Translating the Khasis’ hidden treasure

You probably have never heard of Soso Tham. We certainly hadn’t until a few weeks ago. You’ve probably never even heard of the Khasi people, 1.6 million of whom live in the foothills of the Himalaya. Soso Tham is the best known poet of the Khasi language. If you’ve never heard of the Khasi in the first place, that’s just an abstraction.

But imagine being poet Janet Hujon, who grew up in Shillong, the capital of the Meghalaya state in eastern India. She lives in England, where most folks, like us, probably haven’t heard of Khasi, Shillong, OR Maghalaya. She writes in English, but the stories she heard as a child continue to fire her imagination and the Khasi culture, as embodied in the poetry of Soso Tham, form the foundation of her world view and literary work. It must frustrate her that Soso Tham’s poetry is inaccessible to the English speaking world.

When you love a poem, you have to find a way to share it. At unglue.it, we’re all about sharing the writing we love, and Janet Hujon’s heart must be extra-extra large to for her take on the monumental task of finally sharing Soso Tham’s work with the rest of us.
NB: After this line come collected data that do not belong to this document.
(* ===== verification/Prelude.v ===== *)
(** * rpm-signing: signing RPM packages without their payload

    This library models [rpm-signing], a Go program that signs the signature header
    of RPM files on a command line client, alone or with the help of a signing server,
    and proves it correct. The sources are under [src/]; modelled is the code of
    [src/common/], [src/client/] and [src/server/].

    ** The program

    An RPM file is a lead of 96 bytes, a signature header, padding to 8 bytes, a
    main header and a compressed payload. Both headers have an index of entries,
    sorted by tag, and a data store with the payloads of the entries, each at an
    aligned offset. A distinguished entry, the region trailer (tag 62 in the
    signature header, 63 in the main header), lies at the very end of the store
    and names the size of the index.

    [ParseRPM] reads the lead and the headers through a serializer over some
    reader, hashing the main header on the way, and validates the digests of the
    signature header. [SignRpm] signs the digest of the main header with an
    OpenPGP key and replaces the signatures in the signature header:
    [DeleteIndexEntryIfExists] and [SetOrAddIndexEntry] keep the index sorted, the
    store packed ([syncDataStoreLayout]) and the trailer current
    ([updateSignedRegionTrailer]); space is taken from an entry of reserved space
    ([allocateSpaceInDatastore]). [RpmFile.Write] writes the file back, assembling
    every data store in a dynamic array that refuses overlapping writes and tracks
    the bytes written in a bitmap. A [SignatureVerifier] checks the signatures.

    The client parses its options, opens a file or a URL and prints, verifies or
    signs. To sign remotely it captures the headers while the parser reads them,
    posts them to the server, and writes the reply and the payload to the output
    ([signRpmRemotely]). The server loads its configuration, checks the token of a
    request, signs what is posted with its own key ([handleSignRpmHeader],
    [handleSignDetached]), and writes an access log that all requests share.

    ** The files

    - [Prelude]: machine integers with their wrap-around, the outcome of a Go call
      (value, error, panic, or a loop that does not end), a state monad that keeps
      the state on failure, and the lemmas and tactics shared by all files.
    - [Utils] ([common/utils.go]): alignment, slices with capacity and the identity
      of their array, the generic set.
    - [Bitmap], [DynArray] ([common/bitmap.go], [common/dynamicarray.go]).
    - [Serializer] ([common/serializer.go], [FillBuffer] of [common/utils.go]): readers
      and writers as classes. The contract of a lawful reader is that of [io.Reader]
      over bytes that all arrive, the one of a fallible reader allows that a read fails
      at any time. What is read may change when the reader's file is written
      ([Shares], in [RpmFile]).
    - [Tags] ([common/mainheadertags.go], [common/signatureheadertags.go]).
    - [Header] ([common/rpmparser.go]): the data model and the operations on a header
      in memory. [Layout]: the reference layout of a store. [HeaderSpec]: the abstract
      header, a finite map from tags to items, and the invariant. [HeaderOps],
      [Allocation], [IndexUpdate]: the operations refine those of the map.
    - [Payload]: reading and printing the payload of an entry.
    - [HeaderCodec]: parsing and writing of leads and headers. [Codec],
      [HeaderRoundtrip]: statements about encodings, and the round trip of headers.
    - [RpmFile]: [ParseRPM], [validateDigests], [RpmFile.Write]. [FileRoundtrip],
      [Extent], [FileTheorems]: the theorems about files; [Extent] has how many bytes
      the parsers of a lead and of a header take. [ParseTotal]: the parser on
      arbitrary input. [Frame]: parsers look only at the
      bytes they consume, and what is written does not depend on the writer.
    - [Signing] ([common/signing.go], [common/openpgp.go]): [SignRpm], [SignDigest]
      and the verifier. [SigningTheorems]: the theorems about them.
    - [Files] ([common/utils.go], [common/signing.go], [WriteToFile]): a file system
      whose calls can fail, open files, and the operations over them. [FilesTheorems].
    - [Keys] ([common/openpgp.go]): key files and detached signatures.
    - [Http]: queries, requests and response writers. [Server] ([server/server.go],
      [common/endpoints.go]): the handlers, the routes and the middleware.
      [AccessLog]: [writeAccessLog], also one access to the shared variables at a
      time. [ServerTheorems]. [ServerMain]: a request up to its line in the log, and
      the process.
    - [Remote] ([client/remotesign.go]): signing with the server over a connection that
      may break off. [RemoteTheorems]: client and server composed.
    - [Config] ([server/server.go]): the configuration. [ConfigTheorems].
    - [Dump] ([common/rpmparser.go], [common/utils.go]): the table of a header and the
      other printed forms. [DumpTheorems]. [Log] ([common/log.go]).
    - [Client] ([client/client.go]): the command line and [main]. [ClientTheorems]:
      the command lines it accepts. [ClientInput]: its input, an open file or a reply
      of the network. [ClientVerify]: what [--verify] reports.
      [ClientSign]: from the command line to the output, with a key and with a server.
      [ClientInPlace]: an output that is the input.
    - [Termination], [ClientTotal]: the server ends on every request, the client on
      every command line that does not sign in place.

    ** State and operations

    A method that changes its receiver is a program of the monad [M] over the
    record of the receiver; a reader or writer is the state of the programs that
    use it. A program over several of them runs each part on its component
    ([on_world], [on_body], [in_log] and the like). A pointer to an index entry is
    its index, and where the source keeps the pointer across an operation that may
    move the array ([SetOrAddIndexEntry]), the address of the element: array and
    index. Numbers are [Z]; the wrap-around of fixed-width arithmetic is written out.
    Errors and panics carry the constant part of their message. The files are a finite
    map from names to bytes together with the history of that map after every system
    call, which is what a crash would leave. A file that is open for reading is its name,
    what the file has now and a position in it ([FileReader], [LawfulFile]); whoever
    writes a file while a reader may have it open brings the reader up to date after
    every write ([refresh]), so that a payload that is read from the file being written
    is seen as it is. A file has one name. The goroutines that write the access log
    are a list of program points and a step relation.

    ** What the theorems show

    - Files: what is written parses back on every writer and reader, also through a
      file, and a signed file verifies after writing and parsing; a successful parse
      has checked every digest against exactly the bytes of the main header; its
      outcome does not depend on how the reader delivers the bytes, unless it validates
      the payload. On arbitrary bytes, also if reading them fails, the parser ends, and
      panics with nothing but the messages it gives to [panic].
    - Signing: which entries [SignRpm] adds, removes and keeps, and that it
      changes nothing for other key types; exactly when [VerifySignatures] accepts;
      what is left in the destination on success and on failure, whichever calls fail.
    - Headers: the operations on the index store or delete exactly one item,
      keep the header well formed and its store packed, aligned and free of
      overlaps, with the trailer at its end; the allocator terminates and hands out
      unused bytes. One theorem describes an update that is lost.
    - Writing atomically: after every single system call the file has its old or its
      whole new contents.
    - The server: that every request ends, in a reply or, with the right token only, a
      panic; which requests are answered with which signature, that none changes a file,
      that refused requests cannot be told apart by their queries; that the
      configuration is the finite map its file denotes. The access log is complete
      if requests come one after the other, two can lose a line, and every request
      gets its turn under every interleaving.
    - Client and server: signing remotely succeeds exactly if signing locally with the
      key of the server does, if the reply arrives whole, and writes the same file; a
      failure leaves no partial file, but can cost the file that was to be overwritten.
    - The client: which command lines are accepted, what [--verify] reports, the
      tables it prints; that what one command line signs the next one
      verifies, for an output that is not the input; that signing a file in place
      loses its payload or never ends; that every other command line ends.
    - Encodings: round trips of integers, payloads, leads and queries; the termination
      of the reading loops; the dynamic array refines a partial map, the bitmap a set.
    - Tags: lookups do not depend on earlier lookups; [IsUnknown] is inverted.

    ** Fuel

    A loop that is not structural takes fuel and returns [Diverge] when it runs
    out. The theorems give the fuel that is enough: the allocator recurses at most
    once ([allocation_fuel]); the loops of the parser take at most one step per
    byte of the data store, which is the fuel [parseHeaderBody] gives them;
    [io.Copy] and [io.ReadAll] take at most one step per byte left in the reader; a
    search for a private key takes one step per byte of the key file; the server copies
    a file with one step per read. [main_ends] and
    [requests_end] put these bounds together: with fuel above what there is to read
    nothing in the program diverges, on malformed input and on broken connections
    neither. The exception is a payload that grows while it is read, because it is read
    from the file that is written: no fuel is enough for it.

    ** Parameters

    Not part of the repository, and parameters of the model: the growth of slices
    ([Runtime]), what readers and writers of the operating system deliver
    ([LawfulIOReader], [FallibleIOReader], [LawfulWriter], [FileReader], [LawfulFile]),
    which system calls fail and how the names of temporary files are picked ([OS];
    [Reliable] says that none fails),
    the hash functions ([Hashes]: a hash is the bytes written to it), the OpenPGP
    library ([OpenPGP], [KeyFormat]), parsing and printing of URLs ([NetURL]), the
    HTTP transport ([Do], [http_Get]) and the events that end the server, the order in
    which Go ranges over a map, the [%q] of [fmt], the time, the environment and the
    version of the build. Theorems that say that the program ends assume that calls of
    these libraries and of the network return ([Responsive], [responding]).
    The theorems assume of them what they name and nothing else,
    and every theorem with such an assumption has a witness with concrete instances.

    ** Not modelled

    Accepting connections, delivering signals and the time a shutdown may take, which
    are the HTTP library and the runtime; links, modes and directories, and with them
    [IsFile], [IsDirectory] and [ListMatchingFiles]; [RandomString] and
    [Members], which only tests or nothing call; closing of readers, whose result the
    program ignores; the text of the client's help; what the
    handlers say in the server's own log, which nothing reads. *)
From stdpp Require Export base option list numbers strings gmap sorting.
We have the privilege of being able to help Janet and Open Book Publishers share her new translation of Tham’s masterpiece The Old Days of the Khasis with the world, under a Creative Commons license. The campaign ends midnight Friday (EDT), and already, $1,400 has been raised.

“I was motivated to write this book not only because ‘Tales of Darkness and Light’ is not widely known in English, but also because it is not well-known by many in India. There are those (who are not native speakers of Khasi) who recognise the poem’s greatness but they are few and far between, partly because Khasi is a minority language. Northeast India has ‘exotic’ connotations, because unlike the dominant Hindu and Muslim identities we did not have a script until relatively recently and were considered ‘backward’. Those old colonial prejudices towards the East have played a role in shaping the rest of India’s comparative ignorance of life in Northeast India and translating Tham’s work into English has, perhaps paradoxically, offered one way to address this issue.

What really made me take on the challenge to translate, however, was my late father’s belief that I should do it. The relatives of the poet also felt that my long association with English and the fact that I still speak my own language made me the ideal candidate to carry the torch! I hope the book will do justice to their faith in me.” 

— Janet Hujon, March 2018

If you want to learn more about the Khasi and their matrilineal society, you should watch this 20 minute documentary on YouTube.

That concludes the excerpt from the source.